4. Falta de relacionamento pessoal
Atualmente, o cenário ideal passará por uma combinação de serviços bancários online para as necessidades transacionais do dia-a-dia e o relacionamento pessoal com as equipes do banco para ajudar os clientes a encontrarem as soluções certas para as suas necessidades financeiras globais, mais complexas e personalizadas.
Contudo, esse cenário ideal ainda não existe e o desafio inclui humanizar e personalizar o digital, porque a essência da transformação digital ocorrida se concentrou no funcionalmente correto e na eficiência, descuidando da vertente emocional da relação de confiança do serviço.
Muitas instituições já compreenderam esse desafio e estão investindo nesse âmbito, trazendo “humanidade” aos bancos online, com o objetivo de criar operações perfeitas e experiências excelentes.
Muitos exemplos dessa humanização digital incluem o aumento da personalização das soluções e a crescente disponibilização de sugestões e recomendações proativas e personalizadas.

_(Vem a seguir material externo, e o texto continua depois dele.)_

(** No tally is negative, and no count of good frames exceeds the count of
    frames it is taken from, for the lifetime accumulators and for the
    counters of the repetition under way. *)
Definition tallies_bounded (self : SquatDetector) : Prop :=
  0 <= total_attempts self /\
  0 <= correct_squats self /\
  0 <= missed_squats self /\
  0 <= knee_correct_frames self <= total_frames_in_correct_squats self /\
  0 <= hip_correct_frames self <= total_frames_in_correct_squats self /\
  0 <= back_correct_frames self <= total_frames_in_correct_squats self /\
  0 <= current_squat_knee_frames self <= current_squat_total_frames self /\
  0 <= current_squat_hip_frames self <= current_squat_total_frames self /\
  0 <= current_squat_back_frames self <= current_squat_total_frames self.

Definition Transition_eqb (t u : Transition) : bool :=
  match t, u with
  | SquatStarted, SquatStarted => true
  | SquatCompleted, SquatCompleted => true
  | StandingAgain, StandingAgain => true
  | NoTransition, NoTransition => true
  | _, _ => false
  end.

(** How many frames of a stream took the arm [t]. *)
Definition count_fired (t : Transition) (l : list (option Transition)) : Z :=
  Z.of_nat (List.length (filter (fun o => match o with
                                          | Some u => Transition_eqb t u
                                          | None => false
                                          end) l)).

(** 1 for a detector that is down, 0 otherwise. *)
Definition down (self : SquatDetector) : Z :=
  if is_currently_squatting self then 1 else 0.

(** A new detector after one perfect repetition. *)
Definition detector_after_one_squat : SquatDetector :=
  snd (after_all [deep_squat_pose; deep_squat_pose; standing_pose] __init__).

(** The five congratulation phrases for a count [n]. *)
Definition congratulations (n : Z) : list string :=
  [ ("Great job! Perfect squat! " ++ str n)%string;
    ("Nice form! Keep going! " ++ str n)%string;
    ("Excellent squat, well done! " ++ str n)%string;
    ("Perfect! That's " ++ str n)%string;
    ("Amazing form! " ++ str n ++ " squats")%string ].

(** A new detector that has seen two deep squat frames: down, with a frame
    of perfect form tracked. *)
Definition detector_down_with_form : SquatDetector :=
  snd (after_all [deep_squat_pose; deep_squat_pose] __init__).

(** The summary of a detector that has counted nothing. *)
Definition empty_summary : FeedbackData :=
  {| total := 0; correct := 0; missed := 0;
     kneePercentage := 0; hipPercentage := 0; backPercentage := 0;
     kneeCorrectFrames := 0; hipCorrectFrames := 0; backCorrectFrames := 0;
     totalFramesInCorrectSquats := 0 |}.

(** The detector with its frame bookkeeping blanked: every attribute but
    [frame_count] and [last_log_frame]. *)
Definition forget_frames (self : SquatDetector) : SquatDetector :=
  set_last_log_frame 0 (set_frame_count 0 self).

(** Whether [detect_squat] accepts the frame. *)
Definition accepted (f : Frame) : bool :=
  match measurement_of f with
  | Some _ => true
  | None => false
  end.

(** ** The caller in [backend/main.py]

    The calls the websocket loop makes on the session's detector for a frame
    in which a pose was found (lines 224 to 230 and 245): the analysis, the
    voice feedback and the count that go into the response.  Decoding the
    image, finding the pose, rounding and sending the response are outside
    the model. *)
Definition pose_frame_calls (draw : nat) (landmarks : list Landmark.t)
    : M (SquatAnalysis * option string * Z) :=
  fun detector =>
    match detect_squat (Some landmarks) detector with
    | Raise e => Raise e
    | Ok (squat_analysis, detector) =>
        let voice_feedback := None in
        match has_squat_just_completed detector with
        | Raise e => Raise e
        | Ok (completed, detector) =>
            match
              (if completed then
                 match was_last_squat_perfect detector with
                 | Raise e => Raise e
                 | Ok (was_perfect, detector) =>
                     match get_squat_completion_feedback draw was_perfect detector with
                     | Raise e => Raise e
                     | Ok (s, detector) => Ok (Some s, detector)
                     end
                 end
               else Ok (voice_feedback, detector))
            with
            | Raise e => Raise e
            | Ok (voice_feedback, detector) =>
                match get_squat_count detector with
                | Raise e => Raise e
                | Ok (n, detector) => Ok ((squat_analysis, voice_feedback, n), detector)
                end
            end
        end
    end.

(** Whether the frame takes the completion arm on this detector. *)
Definition completes (f : Frame) (self : SquatDetector) : bool :=
  match measurement_of f with
  | Some m => Transition_eqb (transition m self) SquatCompleted
  | None => false
  end.

(** The [hip_y] and [knee_y] of [_calculate_hip_depth]. *)
Definition hip_mid_y (j : Joints) : R :=
  ((Landmark.y (left_hip j) + Landmark.y (right_hip j)) / 2)%R.

Definition knee_mid_y (j : Joints) : R :=
  ((Landmark.y (left_knee j) + Landmark.y (right_knee j)) / 2)%R.

(** Two landmarks at the same place of the image; depth and visibility may
    differ. *)
Definition same_place (p q : Landmark.t) : Prop :=
  Landmark.x p = Landmark.x q /\ Landmark.y p = Landmark.y q.

(** Two sets of joints at the same places of the image. *)
Definition same_places (j j' : Joints) : Prop :=
  same_place (left_shoulder j) (left_shoulder j') /\
  same_place (right_shoulder j) (right_shoulder j') /\
  same_place (left_hip j) (left_hip j') /\
  same_place (right_hip j) (right_hip j') /\
  same_place (left_knee j) (left_knee j') /\
  same_place (right_knee j) (right_knee j') /\
  same_place (left_ankle j) (left_ankle j') /\
  same_place (right_ankle j) (right_ankle j').

(** A frame of 33 landmarks all at the origin. *)
Definition blank_pose : list Landmark.t := repeat (pt 0 0) 33.

(** The eight joints all at the origin. *)
Definition blank_joints : Joints :=
  {| left_shoulder := pt 0 0; right_shoulder := pt 0 0;
     left_hip := pt 0 0; right_hip := pt 0 0;
     left_knee := pt 0 0; right_knee := pt 0 0;
     left_ankle := pt 0 0; right_ankle := pt 0 0 |}.

(** The landmarks of [deep_squat_pose], and the same pose as another
    source might deliver it: other depths and visibilities, and one more
    landmark at the end. *)
Definition deep_squat_landmarks : list Landmark.t :=
  pose (pt (3/10) (1/2)) (pt (3/10) (1/2)) (pt (3/10) (7/10)) (pt (3/10) (7/10))
       (pt (1/2) (7/10)) (pt (1/2) (7/10)) (pt (1/2) (9/10)) (pt (1/2) (9/10)).

Definition deep_squat_landmarks_relabelled : list Landmark.t :=
  map (fun p => Landmark.mk (Landmark.x p) (Landmark.y p) 3 (1/2)) deep_squat_landmarks
    ++ [pt 9 9].

(** * Proofs *)

(** ** Facts about the geometry helpers *)

Section GeometryFacts.
Import Geometry.
Local Open Scope R_scope.


Local Ltac rdec :=
  repeat match goal with
  | |- context [Rlt_dec ?a ?b] => destruct (Rlt_dec a b)
  | |- context [Rle_dec ?a ?b] => destruct (Rle_dec a b)
  | |- context [Rge_dec ?a ?b] => destruct (Rge_dec a b)
  | |- context [Rgt_dec ?a ?b] => destruct (Rgt_dec a b)
  | |- context [Req_dec_T ?a ?b] => destruct (Req_dec_T a b)
  end.

Lemma atan2_bounds y x : - PI <= atan2 y x <= PI.
Proof.
  pose proof PI_RGT_0 as Hpi.
  pose proof (atan_bound (y / x)) as Hb.
  unfold atan2. rdec; try lra.
  - assert (y / x <= 0).
    { unfold Rdiv. assert (/ x < 0) by (apply Rinv_lt_0_compat; lra). nra. }
    assert (atan (y / x) <= 0).
    { destruct (Req_dec (y / x) 0) as [E|E].
      - rewrite E, atan_0. lra.
      - left. rewrite <- atan_0. apply atan_increasing. lra. }
    lra.
  - assert (0 < y / x).
    { unfold Rdiv. assert (/ x < 0) by (apply Rinv_lt_0_compat; lra). nra. }
    assert (0 < atan (y / x)).
    { rewrite <- atan_0. apply atan_increasing. lra. }
    lra.
Qed.

Lemma atan2_scale k y x : 0 < k -> atan2 (k * y) (k * x) = atan2 y x.
Proof.
  intros Hk. unfold atan2.
  assert (E : x <> 0 -> k * y / (k * x) = y / x) by (intros; field; lra).
  destruct (Rlt_dec 0 x) as [Hx|Hx].
  - destruct (Rlt_dec 0 (k * x)) as [_|N]; [|exfalso; apply N; nra].
    rewrite E by lra. reflexivity.
  - destruct (Rlt_dec 0 (k * x)) as [N|_]; [exfalso; nra|].
    destruct (Rlt_dec x 0) as [Hx'|Hx'].
    + destruct (Rlt_dec (k * x) 0) as [_|N]; [|exfalso; apply N; nra].
      rewrite E by lra.
      destruct (Rle_dec 0 y), (Rle_dec 0 (k * y)); try reflexivity; exfalso; nra.
    + destruct (Rlt_dec (k * x) 0) as [N|_]; [exfalso; nra|].
      destruct (Rlt_dec 0 y), (Rlt_dec 0 (k * y)); try reflexivity; try (exfalso; nra).
      destruct (Rlt_dec y 0), (Rlt_dec (k * y) 0); try reflexivity; exfalso; nra.
Qed.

A tecnologia por si só nunca tornará os bancos melhores, pois as novas tecnologias em análise avançada de dados, automação robótica, Machine Learning, Inteligência Artificial e Bots só terão resultados se as equipes de liderança dos bancos concordarem em repensar, no contexto do mundo digital, os modelos de negócio e os modelos operacionais end-to-end (desde o UX / Service Design, Interaction Design, até a integração e a implementação em modo Agile e Gestão da Mudança).
5. Mudança do cenário bancário
A urgência das fintechs e de novos players no setor financeiro, aumentou consideravelmente a concorrência, deixando muitas instituições tradicionais atrasadas em matéria de transformação digital. No entanto, elas terão mais vantagens se aliarem a sua capacidade tradicional de gestão da regulamentação e segurança com a capacidade de estabelecimento de parcerias com essas fintechs.
Existe, porém, um conjunto de “novos bancos”, denominados de neobanks, que ao oferecer soluções bancárias simplificadas, registraram uma adesão impressionante de novos clientes, sendo considerados mais ágeis e transparentes, tendo abraçado totalmente o poder do digital para oferecer uma experiência bancária perfeita por um preço muito competitivo ou, em muitos casos, com pouca ou nenhuma comissão. Eles representam uma concorrência substancial para os bancos tradicionais, dado que considerar apenas o componente dos bancos online já não é suficiente.
Em suma, os bancos líderes dessa transformação digital serão aqueles que responderem de forma estratégica a esses desafios e que tiverem a capacidade para fazer o melhor trabalho de arrecadação, tratamento e gestão de dados, e em especial, aqueles que conseguirem extrair os melhores insights desses dados, cumprindo em paralelo, os requisitos exigidos de privacidade e proteção.
Os dados permitirão a personalização em massa das ofertas de produtos e serviços, revelando ser uma das principais tendências digitais do futuro.
Além disso, os bancos terão que lidar com a luta pelo talento, não só na aquisição de novas competências, mas na requalificação da força de trabalho atual e no estabelecimento de parcerias com prestadores especializados de serviços.
Por último, todos esses desafios só terão resultado se a cultura for repensada para um novo ambiente de trabalho híbrido e colaborativo, onde o banco aposte mais do que apenas nos métodos tradicionais de compensação e benefícios.